A cidade está cheia de faunos

É fácil perceber que o estilo de vida gay é um forte impulsionador do turismo

Como aconteceu nas últimas décadas em muitas outras cidades europeias, também zonas cada vez mais vastas do centro de Lisboa se tornaram territórios de um estilo de vida gay bastante visível (e, neste caso, a palavra “gay” é preferível a “homossexual”), às vezes maioritária, não em termos quantitativos, mas em termos de dominação. Uma primeira etapa neste percurso de conquista do centro da cidade foi a constituição de enclaves gays nas grandes metrópoles, onde se edificavam refúgios contra a discriminação. Foi desses enclaves e de outras formas de territorialização a que procederam os homossexuais, assumindo a sua condição minoritária, que teve origem a designação de “comunidade homossexual”, que soa hoje a uma relíquia do passado, contemporânea da reivindicação da homossexualidade como uma espécie de classe apta a ser integrada na luta política.

É fácil perceber que o estilo de vida gay é um forte impulsionador do turismo. Quando este estilo e o que o envolve – ou, pelo menos, aquilo que nele se conforma de maneira superlativa aos modelos do consumo, da flânerie e do entretenimento – se torna um fenómeno cultural do centro das grandes cidades, significa isso que se conquistou a harmonia clássica de uma Arcádia das orientações sexuais, equivalente ao fim da história? As coisas são muito mais complicadas e têm um passado que não podemos ignorar.

Uma etapa importante dessa história foi a luta pelo reconhecimento, em que os homossexuais, enquanto tal, se colocaram como sujeitos providos de existência e de direitos. Ficou célebre a palavra de ordem que soou em tempos recuados nos Estados Unidos: We’re queer, we’re here, so get fuckin’ used to it. Mas o aspecto pragmático da luta pelo reconhecimento nem sempre coincidiu (nem no tempo nem nos objectivos) com as elaborações teóricas mais sofisticadas, menos decalcadas de um marxismo vulgar da luta de classes. Evoquemos o exemplo do escritor francês Guy Hocquenghem, que morreu de sida em 1988, aos 41 anos, autor de Le Désir Homosexuel (1972) e de L’Après-Mai des Faunes (1974), com um prefácio de Gilles Deleuze, que foi a influência mais importante nos seus livros.
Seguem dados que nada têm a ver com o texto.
Lemma loadGallery_absent_witness :
  loadGallery tripDB "Paris" Committed = Resolved None.
Proof.
  apply (proj1 (loadGallery_absent tripDB "Paris" ltac:(vm_compute; reflexivity))).
Defined.

(** C3. In every state (so in every state reached from the empty database,
    and before and after every mutating operation of the service)
    [getGalleryImageCount(G)] is the length of the list
    [loadGalleryImages(G)] returns. *)
Theorem count_consistency (db : DB) (history : list op) (G : string) :
  ∃ imgs,
    loadGalleryImages (run db history) G Committed = Resolved imgs ∧
    getGalleryImageCount (run db history) G Committed
      = Resolved (length imgs).
Proof.
  exists (galleryImages (run db history) G). split; [done|].
  unfold getGalleryImageCount. by rewrite galleryImages_length.
Qed.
Hocquenghem deslocou a questão do reconhecimento, defendendo que a homossexualidade é apenas um nome, ainda que esse nome tenha que ser levado a sério. Defendendo o nominalismo da homossexualidade, ele pretendia que não há sujeitos homossexuais, mas antes produções homossexuais de desejo. Em vez de se fechar sobre “o mesmo”, a homossexualidade, assim entendida, deveria abrir-se a um leque de possíveis, recusando todo o fechamento da identidade.

Assim, o indivíduo faz da homossexualidade uma linha de fuga. A quem o caracteriza de modo essencialista, ele poderia responder: “Chamam-me homossexual, para me apreender, mas eu estou noutro lado, sempre noutro lado, em deriva, não há um ‘ser assim’ que eu tenha que reclamar”.

Neste sentido, a homossexualidade é um devir e não um estado. Evidentemente que esta é uma concepção utópica (Foucault contestou-a com fortes argumentos) e está na base da ideologia da libertação sexual dos anos 70 do século XX. Interessante é verificar que tendo passado por esta reivindicação utópica e atópica, não situável nem no centro nem nas margens, não servindo para identificar ninguém porque é um devir de todos, a homossexualidade topicalizou-se completamente, até chegar ao centro da cidade. Ganhou em eficácia de reconhecimento efectivo dos direitos civis. Se fosse uma arte, diríamos que perdeu, para o kitsch, as suas potencialidades. Em suma: democratizou-se.